You can help move a claim through the VA process quickly by providing all the evidence, medical and lay, up front in a well-organized manner. Read up on the benefits for which the veteran for whom you care might qualify, and make an appointment to take him or her meet with a VSO, claims agent or attorney. You can see a listing of all accredited service officers, agents and attorneys published by VA’s Office of General Counsel (central law office for the VA). VSOs will never charge a fee for services; agents and attorneys may charge a fee and usually handle appeals rather than initial claims. If there is not a VSO near you, the VA employs public contact representatives or veteran service representatives who can help you file the paperwork.
The VA encourages veterans and representatives to present Fully Developed Claims(FDC) to expedite the claims process. If the VA does not need to obtain private medical records to decide your claim and you do not send in any evidence after your FDC package, the period the VA takes to request records and wait for you to provide more evidence is not needed. The claim can go to the next phase of the development process.
FDCs are filed on EZ forms, which provide a notice on the form of the types of evidence that should be submitted to decide the claim. VA Form 526-EZ is the form to file an FDC for service-connected disability compensation. However, exactly what evidence the VA is looking for is not necessarily noted on the notice form. For example, the VA Schedule for Rating Disabilities (VASRD) is not listed on the notice form, so you might not know which test results or symptoms are relevant unless you read the VASRD. The VASRD is Part 4 of Title 38 of the Code of Federal Regulations, found at www.ecfr.gov.

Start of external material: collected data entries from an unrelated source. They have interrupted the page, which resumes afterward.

(** Reassembling a 64-bit word from its halves. *)
Lemma u64_halves z : u64 z / 2 ^ 32 * 2 ^ 32 + u32 z = u64 z.
Proof.
  unfold u64, u32. replace (2 ^ 64) with (2 ^ 32 * 2 ^ 32) by reflexivity.
  rewrite <- (Z.mod_mod (z) (2 ^ 32)) by lia.
  pose proof (Z.div_mod (z mod (2 ^ 32 * 2 ^ 32)) (2 ^ 32)) as H.
  assert ((z mod (2 ^ 32 * 2 ^ 32)) mod 2 ^ 32 = z mod 2 ^ 32) as E.
  { rewrite Z.rem_mul_r by lia. rewrite Z.mul_comm, Z.mod_add, Z.mod_mod by lia. reflexivity. }
  rewrite Z.mod_mod by lia. lia.
Qed.

(** ** Kernel objects

    What a driver acquires from the kernel and gives back is a log of events on
    objects (a kind and an index).  The ownership automaton runs on the log:
    acquiring an object that is held (a self-deadlock, a leak) or releasing one
    that is not (a double free, a stray unlock) has no successor. *)

Inductive kev :=
  | Acq (k i : Z)
  | Rel (k i : Z).

Definition own_step (o : option (gset (Z * Z))) (e : kev) : option (gset (Z * Z)) :=
  match o, e with
  | Some s, Acq k i => if decide ((k, i) ∈ s) then None else Some ({[(k, i)]} ∪ s)
  | Some s, Rel k i => if decide ((k, i) ∈ s) then Some (s ∖ {[(k, i)]}) else None
  | None, _ => None
  end.

Definition own_run (l : list kev) (s : gset (Z * Z)) : option (gset (Z * Z)) :=
  foldl own_step (Some s) l.

Lemma own_run_cons e l s : own_run (e :: l) s = foldl own_step (own_step (Some s) e) l.
Proof. done. Qed.

Lemma own_run_app l l' s s' : own_run l s = Some s' -> own_run (l ++ l') s = own_run l' s'.
Proof. unfold own_run. intros H. by rewrite foldl_app, H. Qed.

Lemma own_run_snoc l e s : own_run (l ++ [e]) s = own_step (own_run l s) e.
Proof. unfold own_run. by rewrite foldl_app. Qed.

(** A stretch of a log that takes nothing twice and gives everything back. *)
Definition balanced (l : list kev) : Prop := own_run l ∅ = Some ∅.

Lemma balanced_nil : balanced [].
Proof. done. Qed.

One issue with filing an FDC is that benefits cannot be paid before a claim is filed, and it can take some time to gather the paperwork to file an FDC. The date benefits start is called the effective date and is usually the first day of the month after a claim is filed (or if a claim is filed during military service, the day after military separation or retirement). So taking more time to find documentation can result in a lower overall amount of benefits paid. For initial claims (the first claim a veteran files), the effective date of the claim can go back to up to a year prior to the date of filing. See 38 U.S.C. § 5110(b)(2). This eliminates the incentive to file a piece of paper to lock in a claim date without having all the evidence ready and preserves the veteran’s entitlement to benefits.